Most of the nearly 3 000 people blown apart on September 11 2001, when hijackers turned four planes into missiles against the Pentagon and New York's World Trade Centre, died in their own very private hell.
But thanks to the radios of first responders, cellphones, the office phones in the Twin Towers and even onboard payphones in the hijacked airliners, some of the doomed were able to place a final message to the outside world.
Melissa Doi, a 32-year-old manager at IQ Financial Systems on the 83rd floor of the World Trade Centre’s South Tower, spoke to the emergency services for at least four minutes.
'Ma'am, say your prayers'
Doi, her terror-stricken voice contrasting starkly with the purposefully emotionless tone of the operator, described how the heat is making it hard to breathe.
"I"m going to die aren't I?" she cried.
"No, no, no, no, no." the operator responded.
"I'm going to die."
"Ma'am, ma'am, say your prayers," the operator said, trying to console her.
"Please God," Doi said.
The conversation apparently ended shortly after, Doi crying in a ragged voice: "Help!"
Among the other futile calls to the emergency services was a desperate last cellphone contact from insurance broker Kevin Cosgrove, just as his 99th-floor office disintegrated in the South Tower.

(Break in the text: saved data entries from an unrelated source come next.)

(* ===== verification/TraderConsole.v ===== *)
(** * The output of the trading program ([src/main.cpp])

    What [main] and its callbacks print, and the whole program with its two
    streams: the program of [Trader], with the console as a further part of
    what the callbacks act on.  The theorems say that printing changes
    nothing, and what is printed for an order. *)
From Stdlib Require Strings.String.
From S2P Require Import Prelude Binary64 Text Console Metrics Message MessageSerializer MessageParser MessageBuffer CircularBuffer VwapSpec VwapCalculator DecisionEngine TradingSpec OrderManager TcpClient NetworkManager Trader Reports.
From S2P Require OrderClient MarketDataClient.
Import WireFormat.
#[local] Open Scope console_scope.

(** ** Start-up *)

Definition print_usage (program_name : list Z) (os : ostream) : ostream :=
  os << "Usage: " << program_name << " <symbol> <side> <max_order_size> <vwap_window_seconds>"
     << " <market_data_ip> <market_data_port>" << " <order_ip> <order_port>" << Endl
     << ln "Parameters:" << Endl
     << "  symbol              - Trading symbol (e.g., IBM)" << Endl
     << "  side                - Order side: 'B' for Buy, 'S' for Sell" << Endl
     << "  max_order_size      - Maximum order size (positive integer)" << Endl
     << "  vwap_window_seconds - VWAP calculation window in seconds" << Endl
     << "  market_data_ip      - Market data server IP address" << Endl
     << "  market_data_port    - Market data server port" << Endl
     << "  order_ip            - Order server IP address" << Endl
     << "  order_port          - Order server port" << Endl
     << ln "Example:" << Endl
     << "  " << program_name << " IBM B 100 30 127.0.0.1 14000 127.0.0.1 15000" << Endl.
(** [content] is what [csvPath] names, [now] the instant the engine starts. *)
Definition Simulator_init (cfg : SimulatorConfig) (content : option (list Z)) (now : Z) : Simulator :=
  let engine :=
    match SimConfig.scenario cfg with
    | CSV_REPLAY =>
        if (length (SimConfig.csvPath cfg) =? 0)%nat then None else
        let '(ok, csvReader) := loadFile content CSVReader_init in
        if ok : bool then Some (start now (CSVReplayEngine_init (Some csvReader) (SimConfig.replaySpeed cfg)))
        else None
    | _ => None
    end in
  mkSimulator cfg engine false false (-1) []
    (d_sub (SimConfig.basePrice cfg) (lit 1 100)) (d_add (SimConfig.basePrice cfg) (lit 1 100)) 0 [] [].

(** ** Prices *)

Definition d_abs (x : double) : double := SFabs x.
Definition d_two : double := d_of_Z 2.

Definition midPrice (s : Simulator) : double := d_div (d_add (currentBid s) (currentAsk s)) d_two.

(** The common end: the two prices around a middle. *)
Definition quoteAround (mid spread : double) (s : Simulator) : Simulator :=
  s <| currentBid := d_sub mid (d_div spread d_two) |> <| currentAsk := d_add mid (d_div spread d_two) |>.

(** [x] and [y] are the two draws of the normal distribution. *)
Definition generateSteadyPrices (x y : double) (s : Simulator) : Simulator :=
  let change := d_mul x (lit 1 100) in
  let mid := d_add (midPrice s) change in
  let spread := d_add (lit 1 100) (d_mul (d_abs y) (lit 5 1000)) in
  quoteAround mid spread s.

Definition generateTrendingPrices (up : bool) (x y : double) (s : Simulator) : Simulator :=
  let trend := if up then lit 1 1000 else SFopp (lit 1 1000) in
  let noise := d_mul x (lit 1 100) in
  let mid := d_mul (midPrice s) (d_add (d_add (d_of_Z 1) trend) noise) in
  let spread := d_add (lit 1 100) (d_mul (d_abs y) (lit 5 1000)) in
  quoteAround mid spread s.

Definition generateVolatilePrices (x y : double) (s : Simulator) : Simulator :=
  let change := d_mul x (lit 2 100) in
  let mid := d_mul (midPrice s) (d_add (d_of_Z 1) change) in
  let spread := d_add (lit 1 100) (d_mul (d_abs y) (lit 2 100)) in
  quoteAround mid spread s.

(** ** Messages *)

(** What one [createQuote] or [createTrade] draws: the time and the
    quantities. *)
Record Draw := mkDraw { d_stamp : Z; d_bidQty : Z; d_askQty : Z; d_tradeQty : Z }.

Definition createQuote (d : Draw) (s : Simulator) : option QuoteMessage :=
  bid ← to_cents (currentBid s); ask ← to_cents (currentAsk s);
  Some (Quote.mk (symbol_field (SimConfig.symbol (config s))) (d_stamp d) (d_bidQty d) (u32 bid) (d_askQty d) ask).

Definition createTrade (d : Draw) (s : Simulator) : option TradeMessage :=
  price ← d_to_i32 (d_mul (d_add (currentBid s) (currentAsk s)) (d_of_Z 50));
  Some (Trade.mk (symbol_field (SimConfig.symbol (config s))) (d_stamp d) (d_tradeQty d) price).

Definition serializeQuote (quote : QuoteMessage) : list Z :=
  let n := (WireFormat.HEADER_SIZE + WireFormat.QUOTE_SIZE)%nat in
  let '(buffer, size) := serializeQuoteMessage (replicate n 0) n quote in
  if (size =? 0)%nat then [] else take size buffer.

Definition serializeTrade (trade : TradeMessage) : list Z :=
  let n := (WireFormat.HEADER_SIZE + WireFormat.TRADE_SIZE)%nat in
  let '(buffer, size) := serializeTradeMessage (replicate n 0) n trade in
  if (size =? 0)%nat then [] else take size buffer.

(** [sends] answers the [send] calls, one per socket: the number of bytes
    taken, [None] for a failure.  A short count is not looked at. *)
Definition broadcastMessage (data : list Z) (sends : Z → option nat) (s : Simulator) : Simulator :=
  let socketsCopy := clientSockets s in
  let failedSockets := filter (λ sock, sends sock = None) socketsCopy in
  s <| sent ::= λ out, out ++ omap (λ sock, k ← sends sock; Some (sock, take k data)) socketsCopy |>
    <| closed ::= λ cs, cs ++ failedSockets |>
    <| clientSockets ::= filter (λ sock, sock ∉ failedSockets) |>.
(** ** The private part of a turn *)

(** [replayFromCSV] up to its [broadcastMessage]: the new state and the bytes
    to send. *)
Definition replay_part (t : Tick) (s : Simulator) : option (Simulator * option (list Z)) :=
  match csvReplayEngine s with
  | None => Some (generateSteadyPrices (t_x t) (t_y t) s, None)
  | Some engine =>
      '(emitted, engine) ← getNextMessage (t_replay t) engine;
      let s := s <| csvReplayEngine := Some engine |> in
      match emitted with
      | Some record =>
          match Csv.type record, Csv.data record with
          | Csv.QUOTE, Csv.QuoteData bp bq ap aq =>
              let s := s <| currentBid := bp |> <| currentAsk := ap |> in
              quote ← createQuote (t_draw' t) s;
              let quote := Quote.mk (Quote.symbol quote) (Quote.timestamp quote) bq (Quote.bidPrice quote) aq
                             (Quote.askPrice quote) in
              Some (s, Some (serializeQuote quote))
          | Csv.TRADE, Csv.TradeData p q =>
              trade ← createTrade (t_draw' t) s;
              price ← to_cents p;
              let trade := Trade.mk (Trade.symbol trade) (Trade.timestamp trade) q price in
              Some (s, Some (serializeTrade trade))
          | _, _ => None
          end
      | None =>
          if (getTotalRecords engine <=? getPosition engine)%nat
          then Some (s <| csvReplayEngine := Some (start (t_restart t) engine) |>, None) else Some (s, None)
      end
  end.

(** The [switch] over the scenarios. *)
Definition prices_part (t : Tick) (s : Simulator) : option (Simulator * option (list Z)) :=
  match SimConfig.scenario (config s) with
  | STEADY => Some (generateSteadyPrices (t_x t) (t_y t) s, None)
  | TRENDING_UP => Some (generateTrendingPrices true (t_x t) (t_y t) s, None)
  | TRENDING_DOWN => Some (generateTrendingPrices false (t_x t) (t_y t) s, None)
  | VOLATILE => Some (generateVolatilePrices (t_x t) (t_y t) s, None)
  | CSV_REPLAY => replay_part t s
  end.

(** The message that follows the [switch]. *)
Definition message_part (t : Tick) (s : Simulator) : option (list Z) :=
  if sequenceNumber s mod 3 =? 0
  then trade ← createTrade (t_draw t) s; Some (serializeTrade trade)
  else quote ← createQuote (t_draw t) s; Some (serializeQuote quote).

(** ** States *)

Inductive thread := Accepting | Generating.
#[global] Instance thread_eq_dec : EqDecision thread.
Proof. solve_decision. Defined.

(** Where [acceptClients] is. *)
Inductive accept_pc :=
| ATest                                  (** before the loop's condition *)
| AAccept                                (** before [accept] *)
| ALock (sock : Z)                       (** a connection, before the first lock *)
| APush (sock : Z)                       (** holding it *)
| ALock'                                 (** before the second lock *)
| AScan (kept todo : list Z)             (** in [remove_if], holding it *)
| ASleep
| ADone.

(** Which of the two messages of a turn is sent. *)
Inductive phase := Replayed | Regular.

(** Where [generateMarketData] and its callees are, [t] being the turn. *)
Inductive data_pc :=
| DTest
| DClock
| DPrices (t : Tick)
| DMessage (t : Tick)
| DLock (t : Tick) (ph : phase) (data : list Z)                      (** in [broadcastMessage] *)
| DCopy (t : Tick) (ph : phase) (data : list Z)                      (** holding the lock *)
| DSends (t : Tick) (ph : phase) (data todo failed : list Z)
| DLock' (t : Tick) (ph : phase) (failed : list Z)
| DClose (t : Tick) (ph : phase) (failed : list Z)                   (** holding the lock *)
| DErase (t : Tick) (ph : phase) (sock : Z) (failed : list Z)        (** [sock] is closed *)
| DDone
| DUndefined.                            (** after a price outside [int32_t] *)

Record state := mkState {
  sim : Simulator;
  open : gset Z;                         (** the descriptors of the process *)
  owner : option thread;                 (** of [clientSocketsMutex] *)
  lastMessageTime : Z;                   (** a local variable of the data thread *)
  acc : accept_pc; dat : data_pc }.
#[global] Instance eta_state : Settable state := fun s =>
  mkState (sim s) (open s) (owner s) (lastMessageTime s) (acc s) (dat s).

(** What a step does to a descriptor. *)
Inductive event := Accepts (sock : Z) | Peeks (sock : Z) | Sends (sock : Z) | Closes (sock : Z) | Quiet.

(** The descriptor a step needs to be open. *)
Definition uses (e : event) : option Z :=
  match e with Peeks sock | Sends sock | Closes sock => Some sock | _ => None end.

(** ** Steps *)

Definition answer_of (t : Tick) (ph : phase) : Z → option nat :=
  match ph with Replayed => t_sends' t | Regular => t_sends t end.

(** After a broadcast: the regular message, or the end of the turn. *)
Definition broadcast_done (t : Tick) (ph : phase) (s : state) : state :=
  match ph with
  | Replayed => s <| dat := DMessage t |>
  | Regular => s <| sim ::= λ m, m <| sequenceNumber ::= λ n, u64 (n + 1) |> |>
                 <| lastMessageTime := t_now t |> <| dat := DTest |>
  end.

Section steps.
(** The start of the data thread; and the sockets on which [send] returns:
    the accepted sockets are blocking ones. *)
Context (startTime : Z) (returns : Z → Prop).

(** [acceptClients]. *)
Inductive accept_step (s : state) : event → state → Prop :=
| acc_stop : acc s = ATest → shouldStop (sim s) = true → accept_step s Quiet (s <| acc := ADone |>)
| acc_go : acc s = ATest → shouldStop (sim s) = false → accept_step s Quiet (s <| acc := AAccept |>)
| acc_client sock :                      (* the kernel gives out a free number *)
    acc s = AAccept → 0 ≤ sock → sock ∉ open s →
    accept_step s (Accepts sock) (s <| open ::= λ o, {[sock]} ∪ o |> <| acc := ALock sock |>)
| acc_none : acc s = AAccept → accept_step s Quiet (s <| acc := ALock' |>)
| acc_lock sock :
    acc s = ALock sock → owner s = None →
    accept_step s Quiet (s <| owner := Some Accepting |> <| acc := APush sock |>)
| acc_push sock :
    acc s = APush sock →
    accept_step s Quiet (s <| sim ::= λ m, m <| clientSockets ::= λ l, l ++ [sock] |> |>
                           <| owner := None |> <| acc := ALock' |>)
| acc_lock' :
    acc s = ALock' → owner s = None →
    accept_step s Quiet (s <| owner := Some Accepting |> <| acc := AScan [] (clientSockets (sim s)) |>)
| acc_peek (gone : bool) sock kept todo :
    acc s = AScan kept (sock :: todo) →
    accept_step s (Peeks sock) (s <| acc := AScan (if gone then kept else kept ++ [sock]) todo |>)
| acc_erase kept :
    acc s = AScan kept [] →
    accept_step s Quiet (s <| sim ::= λ m, m <| clientSockets := kept |> |> <| owner := None |> <| acc := ASleep |>)
| acc_wake : acc s = ASleep → accept_step s Quiet (s <| acc := ATest |>).

(** [generateMarketData] and [broadcastMessage]. *)
Inductive data_step (s : state) : event → state → Prop :=
| dat_stop : dat s = DTest → shouldStop (sim s) = true → data_step s Quiet (s <| dat := DDone |>)
| dat_go : dat s = DTest → shouldStop (sim s) = false → data_step s Quiet (s <| dat := DClock |>)
| dat_over t :
    dat s = DClock →
    0 < SimConfig.duration (config (sim s)) →
    SimConfig.duration (config (sim s)) ≤ Z.quot (t_now t - startTime) 1000000000 →
    data_step s Quiet (s <| sim ::= λ m, m <| shouldStop := true |> |> <| dat := DDone |>)
| dat_due t :
    dat s = DClock →
    (SimConfig.duration (config (sim s)) ≤ 0 ∨
     Z.quot (t_now t - startTime) 1000000000 < SimConfig.duration (config (sim s))) →
    messageInterval (sim s) ≤ Z.quot (t_now t - lastMessageTime s) 1000 →
    data_step s Quiet (s <| dat := DPrices t |>)
| dat_early t :
    dat s = DClock →
    (SimConfig.duration (config (sim s)) ≤ 0 ∨
     Z.quot (t_now t - startTime) 1000000000 < SimConfig.duration (config (sim s))) →
    Z.quot (t_now t - lastMessageTime s) 1000 < messageInterval (sim s) →
    data_step s Quiet (s <| dat := DTest |>)
| dat_prices t m :
    dat s = DPrices t → prices_part t (sim s) = Some (m, None) →
    data_step s Quiet (s <| sim := m |> <| dat := DMessage t |>)
| dat_replay t m data :
    dat s = DPrices t → prices_part t (sim s) = Some (m, Some data) →
    data_step s Quiet (s <| sim := m |> <| dat := DLock t Replayed data |>)
| dat_message t data :
    dat s = DMessage t → message_part t (sim s) = Some data →
    data_step s Quiet (s <| dat := DLock t Regular data |>)
| dat_undefined t :
    (dat s = DPrices t ∧ prices_part t (sim s) = None) ∨ (dat s = DMessage t ∧ message_part t (sim s) = None) →
    data_step s Quiet (s <| dat := DUndefined |>)
| dat_lock t ph data :
    dat s = DLock t ph data → owner s = None →
    data_step s Quiet (s <| owner := Some Generating |> <| dat := DCopy t ph data |>)
| dat_copy t ph data :
    dat s = DCopy t ph data →
    data_step s Quiet (s <| owner := None |> <| dat := DSends t ph data (clientSockets (sim s)) [] |>)
| dat_sent t ph data sock todo failed k :
    dat s = DSends t ph data (sock :: todo) failed → returns sock → answer_of t ph sock = Some k →
    data_step s (Sends sock) (s <| sim ::= λ m, m <| sent ::= λ l, l ++ [(sock, take k data)] |> |>
                                <| dat := DSends t ph data todo failed |>)
| dat_failed t ph data sock todo failed :
    dat s = DSends t ph data (sock :: todo) failed → returns sock → answer_of t ph sock = None →
    data_step s (Sends sock) (s <| dat := DSends t ph data todo (failed ++ [sock]) |>)
| dat_all t ph data :
    dat s = DSends t ph data [] [] → data_step s Quiet (broadcast_done t ph s)
| dat_some t ph data failed :
    dat s = DSends t ph data [] failed → failed ≠ [] → data_step s Quiet (s <| dat := DLock' t ph failed |>)
| dat_lock' t ph failed :
    dat s = DLock' t ph failed → owner s = None →
    data_step s Quiet (s <| owner := Some Generating |> <| dat := DClose t ph failed |>)
| dat_close t ph sock failed :
    dat s = DClose t ph (sock :: failed) →
    data_step s (Closes sock) (s <| sim ::= λ m, m <| closed ::= λ l, l ++ [sock] |> |>
                                 <| open ::= λ o, o ∖ {[sock]} |> <| dat := DErase t ph sock failed |>)
| dat_erase t ph sock failed :
    dat s = DErase t ph sock failed →
    data_step s Quiet (s <| sim ::= λ m, m <| clientSockets ::= filter (λ x, x ≠ sock) |> |>
                         <| dat := DClose t ph failed |>)
| dat_closed t ph :
    dat s = DClose t ph [] → data_step s Quiet (broadcast_done t ph (s <| owner := None |>)).

(** A step of either thread, or the store of [stop]. *)
Inductive step (s : state) : event → state → Prop :=
| step_accept e s' : accept_step s e s' → step s e s'
| step_data e s' : data_step s e s' → step s e s'
| step_stop : shouldStop (sim s) = false → step s Quiet (s <| sim ::= λ m, m <| shouldStop := true |> |>).

Definition stepped (s s' : state) : Prop := ∃ e, step s e s'.
Definition runs : state → state → Prop := rtc stepped.
End steps.

(** The state in which [runServer] starts the threads. *)
Definition initial (m : Simulator) (o : gset Z) (startTime : Z) : state := mkState m o None startTime ATest DTest.

(** ** What the threads hold *)

(** The descriptor the accepting thread has not listed yet. *)
Definition pending (a : accept_pc) : list Z := match a with ALock sock | APush sock => [sock] | _ => [] end.

(** The descriptors the data thread will still use. *)
Definition in_use (d : data_pc) : list Z :=
  match d with
  | DSends _ _ _ todo failed => failed ++ todo
  | DLock' _ _ failed | DClose _ _ failed | DErase _ _ _ failed => failed
  | _ => []
  end.
(** * RunwayAI: the financial analytics of the storage layer

    A shallow embedding of [getFinancialSummary] and [getExpenseBreakdown]
    as they are written in [server/storage.ts] (class [DatabaseStorage]) and
    in [server/mock-storage.ts] (class [MockStorage]), together with the
    parts of the JavaScript runtime these two methods call: [Date], the
    arithmetic of numbers, [parseFloat], [||], [+] and plain objects used
    as dictionaries.  It goes on with the arrays of [MockStorage] and
    their methods, the table of the routes of [server/routes.ts], and the
    computations of the forecasting and budget pages of the client.

    Conventions.
    - A [Date] is its time value, milliseconds since the epoch, as a [Z].
      The clock ([new Date()]) is the explicit argument [now].
    - The arithmetic of JavaScript numbers is an interface, [JSNumber]; its
      instance [Binary64] is the arithmetic of the runtime, IEEE 754
      doubles.  What is proved for every instance holds of [Binary64];
      what depends on rounding is stated of [Binary64] itself.
    - A table or an array is a list, scanned front to back.  A query
      without [ORDER BY] returns its rows in an order of its own: what is
      said of the rows of the database is said of the list the query
      returns. *)

From Stdlib Require Import ZArith List String Ascii Bool Lia.
From Stdlib Require Import Floats Permutation Sorted.
Import ListNotations.

Set Implicit Arguments.
Local Open Scope Z_scope.

(** ** The JavaScript runtime *)

Module JS.

(** *** Dates (ECMAScript, "Time Values and Time Range") *)

Definition msPerDay : Z := 86400000.
Definition msPerHour : Z := 3600000.
Definition msPerMinute : Z := 60000.
Definition msPerSecond : Z := 1000.

Definition Day (t : Z) : Z := t / msPerDay.
Definition TimeWithinDay (t : Z) : Z := t mod msPerDay.

Definition leapYear (y : Z) : bool :=
  ((y mod 4 =? 0) && negb (y mod 100 =? 0)) || (y mod 400 =? 0).

Definition DaysInYear (y : Z) : Z := if leapYear y then 366 else 365.

Definition DayFromYear (y : Z) : Z :=
  365 * (y - 1970) + (y - 1969) / 4 - (y - 1901) / 100 + (y - 1601) / 400.

Definition TimeFromYear (y : Z) : Z := msPerDay * DayFromYear y.

(** The largest [y] with [TimeFromYear y <= t]: an estimate from the mean
    length of a year, corrected by at most one. *)
Definition YearFromTime (t : Z) : Z :=
  let d := Day t in
  let y := 1970 + (400 * d) / 146097 in
  if DayFromYear (y + 1) <=? d then y + 1
  else if d <? DayFromYear y then y - 1
  else y.
(** * Behind the Diagnosis: a shallow embedding of the dashboard script [Str.py]

    The script loads one CSV file into a pandas [DataFrame], derives two
    columns, and then computes nine chart inputs in a fixed order, handing
    each chart to the display sink as soon as it is built.  The embedding
    follows the script line by line:

    - a [DataFrame] is an ordered dictionary from column names to columns;
      a column is a list of cells, a cell is a number, a string, or missing
      ([None], pandas' NaN);
    - a Python exception is a value of [exn]; code that may raise returns a
      [result];
    - the display sink and the [st.cache_data] memo are explicit state.

    Numbers are exact rationals.  The only irrational operation of the
    script, the square root inside Pearson's correlation, is taken in the
    real numbers; floating-point rounding is not modelled. *)

From Stdlib Require Import List String Bool Arith ZArith QArith Lia Lqa Lra.
From Stdlib Require Import Permutation Sorted.
From Stdlib Require Import Reals Qreals.
Import ListNotations.

Local Open Scope string_scope.
Local Open Scope list_scope.

(** ** Cells, columns and frames *)

Inductive cell : Type :=
| Num (q : Q)
| Str (s : string).

(** A missing value (NaN, empty CSV field) is [None]. *)
Definition column : Type := list (option cell).

Definition DataFrame : Type := list (string * column).

(** Python's [==] on two cells: numbers compare by value, strings by
    content, a number never equals a string. *)
Definition cell_eqb (a b : cell) : bool :=
  match a, b with
  | Num x, Num y => Qeq_bool x y
  | Str s, Str t => String.eqb s t
  | _, _ => false
  end.

(** The representative of a cell among the cells equal to it: a number is
    put in lowest terms. *)
Definition canon (c : cell) : cell :=
  match c with
  | Num q => Num (Qred q)
  | Str s => Str s
  end.

Definition cell_eq_dec (a b : cell) : {a = b} + {a <> b}.
Proof.
  decide equality.
  - destruct q as [n d], q0 as [n0 d0].
    destruct (Z.eq_dec n n0) as [->|Hn]; [|right; congruence].
    destruct (Pos.eq_dec d d0) as [->|Hd]; [left; reflexivity|right; congruence].
  - apply string_dec.
Defined.

(** ** Exceptions *)

Inductive exn : Type :=
| FileNotFoundError
| PermissionError
| ParserError
| KeyError (k : string)
| TypeError
| ValueError.

Inductive result (A : Type) : Type :=
| ok (a : A)
| raise (e : exn).

Arguments ok {A} a.
Arguments raise {A} e.

Definition bind {A B : Type} (m : result A) (f : A -> result B) : result B :=
  match m with
  | ok a => f a
  | raise e => raise e
  end.

Notation "x <- m ;; k" := (bind m (fun x => k))
  (at level 61, m at next level, right associativity).

(** ** Column access *)

Fixpoint lookup (k : string) (df : DataFrame) : option column :=
  match df with
  | [] => None
  | (k', c) :: rest => if String.eqb k k' then Some c else lookup k rest
  end.

(** [df[k]] *)
Definition getitem (df : DataFrame) (k : string) : result column :=
  match lookup k df with
  | Some c => ok c
  | None => raise (KeyError k)
  end.

(** [df[k] = c]: an existing column is replaced in place, a new one is
    appended. *)
Fixpoint setitem (df : DataFrame) (k : string) (c : column) : DataFrame :=
  match df with
  | [] => [(k, c)]
  | (k', c') :: rest =>
      if String.eqb k k' then (k', c) :: rest else (k', c') :: setitem rest k c
  end.

(** ** The file *)

(** What [pd.read_csv] finds at the fixed path. *)
Inductive file : Type :=
| Missing
| Unreadable
| Malformed
| Csv (df : DataFrame).

Definition read_csv (f : file) : result DataFrame :=
  match f with
  | Missing => raise FileNotFoundError
  | Unreadable => raise PermissionError
  | Malformed => raise ParserError
  | Csv df => ok df
  end.

(** ** [Series.map] with a dictionary *)

Fixpoint dict_get (d : list (cell * cell)) (k : cell) : option cell :=
  match d with
  | [] => None
  | (k', v) :: rest => if cell_eqb k k' then Some v else dict_get rest k
  end.

(** A key that is not in the dictionary, and a missing value, map to a
    missing value. *)
Definition map_cell (d : list (cell * cell)) (c : option cell) : option cell :=
  match c with
  | None => None
  | Some v => dict_get d v
  end.

Definition series_map (d : list (cell * cell)) (c : column) : column :=
  map (map_cell d) c.

(** ** [pd.cut] *)

Definition Qlt_bool (x y : Q) : bool := negb (Qle_bool y x).

(** [searchsorted(bins, x, side='left')] on sorted bins: the number of
    edges strictly below [x]. *)
Definition searchsorted_left (bins : list Q) (x : Q) : nat :=
  List.length (filter (fun b => Qlt_bool b x) bins).

(** One value: with right-closed bins, a value at or below the first edge
    or above the last edge falls in no interval. *)
Definition cut_value (bins : list Q) (labels : list string) (x : Q) : option cell :=
  let i := searchsorted_left bins x in
  if (i =? 0)%nat || (i =? List.length bins)%nat then None
  else match nth_error labels (i - 1) with
       | Some l => Some (Str l)
       | None => None
       end.

Definition cut_cell (bins : list Q) (labels : list string) (c : option cell)
  : result (option cell) :=
  match c with
  | None => ok None
  | Some (Num q) => ok (cut_value bins labels q)
  | Some (Str _) => raise TypeError
  end.

Fixpoint cut (x : column) (bins : list Q) (labels : list string) : result column :=
  match x with
  | [] => ok []
  | c :: rest =>
      g <- cut_cell bins labels c ;;
      gs <- cut rest bins labels ;;
      ok (g :: gs)
  end.

(** ** [load_data] *)

Definition diagnosis : string := "Alzheimer’s Diagnosis".

Definition diagnosis_dict : list (cell * cell) :=
  [(Str "Yes", Num 1); (Str "No", Num 0)].

Definition age_bins : list Q := [49; 59; 69; 79; 89; 99]%Q.

Definition age_labels : list string :=
  ["50–59"; "60–69"; "70–79"; "80–89"; "90–99"].

Definition load_data (f : file) : result DataFrame :=
  df <- read_csv f ;;
  d <- getitem df diagnosis ;;
  let df := setitem df "Diagnosis_Binary" (series_map diagnosis_dict d) in
  a <- getitem df "Age" ;;
  g <- cut a age_bins age_labels ;;
  ok (setitem df "Age Group" g).

(** ** Boolean indexing *)

(** [col == v], element by element; a missing value equals nothing. *)
Definition eq_mask (c : column) (v : cell) : list bool :=
  map (fun x => match x with Some a => cell_eqb a v | None => false end) c.

(** The entries of [l] at the positions where the mask holds. *)
Definition select {A : Type} (mask : list bool) (l : list A) : list A :=
  map snd (filter fst (combine mask l)).

(** [df[mask]] *)
Definition boolean_index (df : DataFrame) (mask : list bool) : DataFrame :=
  map (fun kc => (fst kc, select mask (snd kc))) df.

(** ** [Series.value_counts] *)

Definition dropna {A : Type} (c : list (option A)) : list A :=
  flat_map (fun x => match x with Some v => [v] | None => [] end) c.

(** One more occurrence of [k] in a table of counts kept in order of first
    appearance. *)
Fixpoint tally (k : cell) (t : list (cell * nat)) : list (cell * nat) :=
  match t with
  | [] => [(k, 1%nat)]
  | (k', n) :: rest =>
      if cell_eq_dec k k' then (k', S n) :: rest else (k', n) :: tally k rest
  end.

Definition count_values (l : list cell) : list (cell * nat) :=
  fold_left (fun t k => tally (canon k) t) l [].

(** Sorting by decreasing count; among equal counts the order of first
    appearance is kept. *)
Fixpoint insert_desc (e : cell * nat) (t : list (cell * nat)) : list (cell * nat) :=
  match t with
  | [] => [e]
  | e' :: rest =>
      if (snd e' <=? snd e)%nat then e :: e' :: rest else e' :: insert_desc e rest
  end.

Definition sort_desc (t : list (cell * nat)) : list (cell * nat) :=
  fold_right insert_desc [] t.

(** [col.value_counts()]: missing values are dropped. *)
Definition value_counts (c : column) : list (cell * nat) :=
  sort_desc (count_values (dropna c)).

Definition total (t : list (cell * nat)) : nat :=
  fold_right (fun e s => (snd e + s)%nat) 0%nat t.

Definition Qnat (n : nat) : Q := inject_Z (Z.of_nat n).

(** [col.value_counts(normalize=True)]: each count divided by the number
    of values counted. *)
Definition value_counts_normalized (c : column) : list (cell * Q) :=
  let t := value_counts c in
  map (fun e => (fst e, (Qnat (snd e) / Qnat (total t))%Q)) t.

"Oh my God.... Aaaaarrggggghhhh!" Cosgrove, vice president of brokerage firm Aon Corp, is heard shouting at 09:58, his voice fading, amid crashing sounds of the collapsing tower, before the line cuts.
Passengers and crew on the four airliners also made heartbreaking last attempts to reach out to the living.
Brave flight attendant Betty Ong, on American Flight 11 from Boston, called ground control, calmly describing how two colleagues had been stabbed and "the cockpit's not answering the phone".
"I think we're getting hijacked," she said at 08:19. Less than half an hour later Ong and the rest of those on the plane disappeared in a fireball in the North Tower.
Alice Hoagland, mother of United Flight 93 passenger Mark Bingham, tried to call her son after seeing the shocking news. He didn't answer, so she told him, her voice remarkably calm and mother-like: "Try to take over the aircraft.... Group some people and do the best you can to get control".
Bingham, whom she calls "sweetie" in the message, is believed to have helped lead an insurrection against the hijackers that sent the plane crashing into a Pennsylvania field, rather than its likely target of Washington DC.
Seated on United Flight 175 just minutes before it smashed into the South Tower, Brian Sweeney also left a message, in this case to his wife Julie.
Following a chirpy, automatic "message one!" heard on the answering machine, his words are simple and moving.
"Listen, I'm on an airplane that's been hijacked," he says. "I just want you to know I absolutely love you. I want you to do good, go have a good time. Same to my parents and everybody. I totally love you."
The majority of victims' families never had a chance to say goodbye, or, in many cases of those killed at the World Trade Centre, even to identify their vapourised remains.
But a different sort of anguish afflicted those who were able to exchange final words.
Beverly Eckert remembers how happy she was to receive a call from her husband Sean Rooney at about 09:30: she assumed he'd been able to escape from his office in the Twin Towers.
But "he told me he was on the 105th floor, and I knew right away that Sean was never coming home".
After long minutes of talking, he whispered "'I love you' over and over. Then I suddenly heard this loud explosion," Eckert wrote in New York magazine this week. Her husband was still alive but they both knew what the sound was: the tower starting to collapse.
"I called his name in the phone over and over. Then I just sat there huddled on the floor holding the phone to my heart."